**Exercise data:**
★ ★ ★ ★

(** ** The score of a forest trained on two samples *)

(** C2. Trained on the two samples of [hids_two_samples] under the generator
    [alternating_rng], the documented implementation has
    [subsample_size = 2 > 1] and gives every vector the score 2, outside
    [[0, 1]]. *)
Theorem hids_score_two_samples :
  option_map fst (Hids.train_isolation_forest hids_two_samples alternating_rng)
  = Some hids_two_forest /\
  Hids.subsample_size hids_two_forest = 2 /\
  forall sample : Hids.ProcessBehavior,
    Hids.anomaly_score hids_two_forest sample = Some 2%R /\
    ~ (0 <= 2 <= 1)%R.
Proof.
  split; [apply hids_two_forest_trained|]. split; [reflexivity|].
  intros sample. split; [|lra].
  rewrite hids_anomaly_score_eq by discriminate.
  rewrite hids_two_forest_sum.
  change (Hids.subsample_size hids_two_forest) with 2.
  change (Hids.num_trees hids_two_forest) with 10.
  rewrite hids_c_factor_2.
  destruct (Req_dec_T (-1) 0) as [E|_]; [lra|].
  replace (- (10 / 10) / -1)%R with 1%R by (field; lra).
  rewrite Rpower_1 by lra. reflexivity.
Qed.

(** ** The leaf condition and the sizes *)

(** C3. For every index set, depth and generator, each builder returns a
    node that is a Leaf if and only if [depth >= maxDepth], or the set holds
    at most one sample, or all the values of the attribute drawn are equal
    among the samples; and every node of the tree, so every Leaf, stores as
    its size the number of the samples that reached it. *)
Theorem build_leaf_condition_and_sizes
    (hdata : list Hids.ProcessBehavior) (ndata : list NewC.Process)
    (idx : list Z) (d maxd : Z) (s : rng) :
  (exists t s',
      Hids.build_isolation_tree (Hids.build_fuel d maxd) hdata idx d maxd s
      = Some (t, s') /\
      (node_is_leaf t = true <->
       (maxd <= d \/ Z.of_nat (length idx) <= 1 \/
        all_equal (map (Hids.data_val hdata (hids_first_attribute s)) idx))) /\
      (forall nd sub,
          In (nd, sub) (reach (Hids.data_val hdata) t idx) ->
          node_size nd = Z.of_nat (length sub)))
  /\
  (exists t s',
      NewC.build_tree (NewC.build_fuel d) ndata idx d s = Some (t, s') /\
      (node_is_leaf t = true <->
       (NewC.MAX_DEPTH <= d \/ Z.of_nat (length idx) <= 1 \/
        all_equal (map (NewC.data_val ndata (newc_first_attribute s)) idx))) /\
      (forall nd sub,
          In (nd, sub) (reach (NewC.data_val ndata) t idx) ->
          node_size nd = Z.of_nat (length sub))).
Proof.
  split.
  - destruct (hids_build_returns hdata idx d maxd s 0) as (t & s' & E & Hb).
    rewrite Nat.add_0_r in E. exists t, s'. split; [exact E|]. split.
    + eapply hids_build_root_leaf, E.
    + intros nd sub. eapply built_reach_size, Hb.
  - destruct (newc_build_returns ndata idx d s 0) as (t & s' & E & Hb).
    rewrite Nat.add_0_r in E. exists t, s'. split; [exact E|]. split.
    + eapply newc_build_root_leaf, E.
    + intros nd sub. eapply built_reach_size, Hb.
Qed.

★ ★ ★ ★

Whenever a line of the data holds the string "generator", pick that line out.

(** C2. Trained on the two samples of [hids_two_samples] under the generator
(** C3. For every index set, depth and generator, each builder returns a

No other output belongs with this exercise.